The Milley Awards, an annual Mill Valley recognition program for creative achievement, will celebrate its 35th year in 2026. Recipients are selected annually by a rotating panel of local judges. Musician, songwriter, and music producer George Daly has worked across music performance, songwriting, production, and music technology. He has lived and worked in Mill Valley for approximately five decades and has been involved in the area's music community.

Daly has collaborated with and supported local musicians including Marty Balin, Huey Lewis, the Rowan Brothers, and Austin de Lone. His work has also included contributions to music technology and production, with projects spanning local and national music communities.

==Personal life==
Daly was born the second of six siblings at the United States Naval Hospital in Annapolis, Maryland to U.S. Navy Captain George William Daly, Sr., former Deputy Chief of Industrial Relations for the U.S. Navy, and Frances Helen Daly, who encouraged her son's creativity. He showed an aptitude in his early years for science, technology, and music, writing his first song in 4th grade and crafting early electric guitars and sound amplifier circuits.
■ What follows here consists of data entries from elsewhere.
(** * universityScraper: the retrying Gemini request and its caller loop

    A shallow embedding of [main.py]: Python strings are lists of Unicode
    code points, the three effects of the script (HTTP POST, [time.sleep],
    [print]) and its file writes are recorded in an explicit world, and
    exceptions are values threaded by a small state-and-error monad. *)

From Stdlib Require Import ZArith NArith String Ascii DecimalString Lia.
From stdpp Require Import base list gmap.

Local Open Scope Z_scope.
#[local] Set Warnings "-register-all".

(** ** Python strings *)

Definition codepoint := N.
Definition str := list codepoint.

(** An ASCII literal as a Python [str]. *)
Definition lit (s : string) : str := map N_of_ascii (list_ascii_of_string s).
Arguments lit s%_string.

(** [str.isspace] on one character: the code points CPython treats as
    whitespace, which are the ones [str.strip()] removes. *)
Definition is_space (c : codepoint) : bool :=
  ((9 <=? c) && (c <=? 13) || (28 <=? c) && (c <=? 32) || (c =? 133)
   || (c =? 160) || (c =? 5760) || (8192 <=? c) && (c <=? 8202)
   || (c =? 8232) || (c =? 8233) || (c =? 8239) || (c =? 8287)
   || (c =? 12288))%N.

Fixpoint lstrip (s : str) : str :=
  match s with
  | c :: s' => if is_space c then lstrip s' else s
  | [] => []
  end.

Definition rstrip (s : str) : str := rev (lstrip (rev s)).

(** [s.strip()] *)
Definition strip (s : str) : str := rstrip (lstrip s).

(** [s.replace(old, new)] for a one-character [old]. *)
Fixpoint replace_char (old : codepoint) (new : str) (s : str) : str :=
  match s with
  | c :: s' =>
      (if N.eqb c old then new else [c]) ++ replace_char old new s'
  | [] => []
  end.

(** ** sanitize_filename (main.py, lines 26-32) *)

(** [invalid_chars]: the nine characters [<], [>], [:], the double quote,
    [/], the backslash, [|], [?] and the asterisk. *)
Definition invalid_chars : str := [60; 62; 58; 34; 47; 92; 124; 63; 42]%N.

Definition sanitize_filename (filename : str) : str :=
  strip (fold_left (fun filename char => replace_char char (lit "_") filename)
                   invalid_chars filename).

(** What the nine replacements together do to one character. *)
Definition clean_char (c : codepoint) : codepoint :=
  if bool_decide (c ∈ invalid_chars) then 95%N else c.

(** ** More string helpers *)

Definition nl : str := [10%N].
Definition dquote : str := [34%N].

(** [str(n)] for a Python [int]. *)
Definition str_of_int (n : Z) : str :=
  lit (DecimalString.NilZero.string_of_int (Z.to_int n)).

(** [sep * n] *)
Definition str_repeat (s : str) (n : nat) : str := mjoin (replicate n s).

(** [s.startswith(p)] *)
Fixpoint startswith (p s : str) : bool :=
  match p, s with
  | [], _ => true
  | a :: p', b :: s' => N.eqb a b && startswith p' s'
  | _ :: _, [] => false
  end.

(** [sep in s] *)
Fixpoint contains (sep s : str) : bool :=
  startswith sep s
  || match s with
     | [] => false
     | _ :: s' => contains sep s'
     end.

(** [s.split(sep)] for a non-empty [sep]: the pieces between the
    occurrences of [sep], found left to right without overlap.  [skip] counts
    the characters of a separator still to be passed over and [cur] holds the
    current piece in reverse. *)
Fixpoint split_go (sep : str) (s : str) (skip : nat) (cur : str) : list str :=
  match s with
  | [] => [rev cur]
  | c :: s' =>
      match skip with
      | S k => split_go sep s' k cur
      | O =>
          if startswith sep s
          then rev cur :: split_go sep s' (length sep - 1) []
          else split_go sep s' 0%nat (c :: cur)
      end
  end.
In 8th grade, he invented a device he entered into a local science fair which used light waves to transmit sound across a large hall.

By his early teens, he was playing guitar, electric bass and keyboards, and writing songs. He founded several bands, beginning with The Hangmen. The Hangmen are credited on record with the singles "What a Girl Can't Do", "Faces" and "Bad Goodbye", among others. The song "...What A Girl...", written and recorded by Tom Guernsey and Joe Tripplet, with its Everly Brothers' Wake up Little Susie guitar riff and Bob Berberich's drumming, when added to the band's electric live performances, pushed the Hangmen past The Beatles to the number one position in the Washington, D.C. regional radio charts. Fans of the Hangmen included famed beat poet Allen Ginsberg, Robert F. Kennedy, and Ethel Kennedy. Daly's original song "Faces" is noted in the 21st century as a prototypical punk rock anthem.

Daly is a lifetime member of NARAS (the Grammy organization). Daly is also a lifetime member of Mensa and holds an FCC Amateur Extra-Class radio license.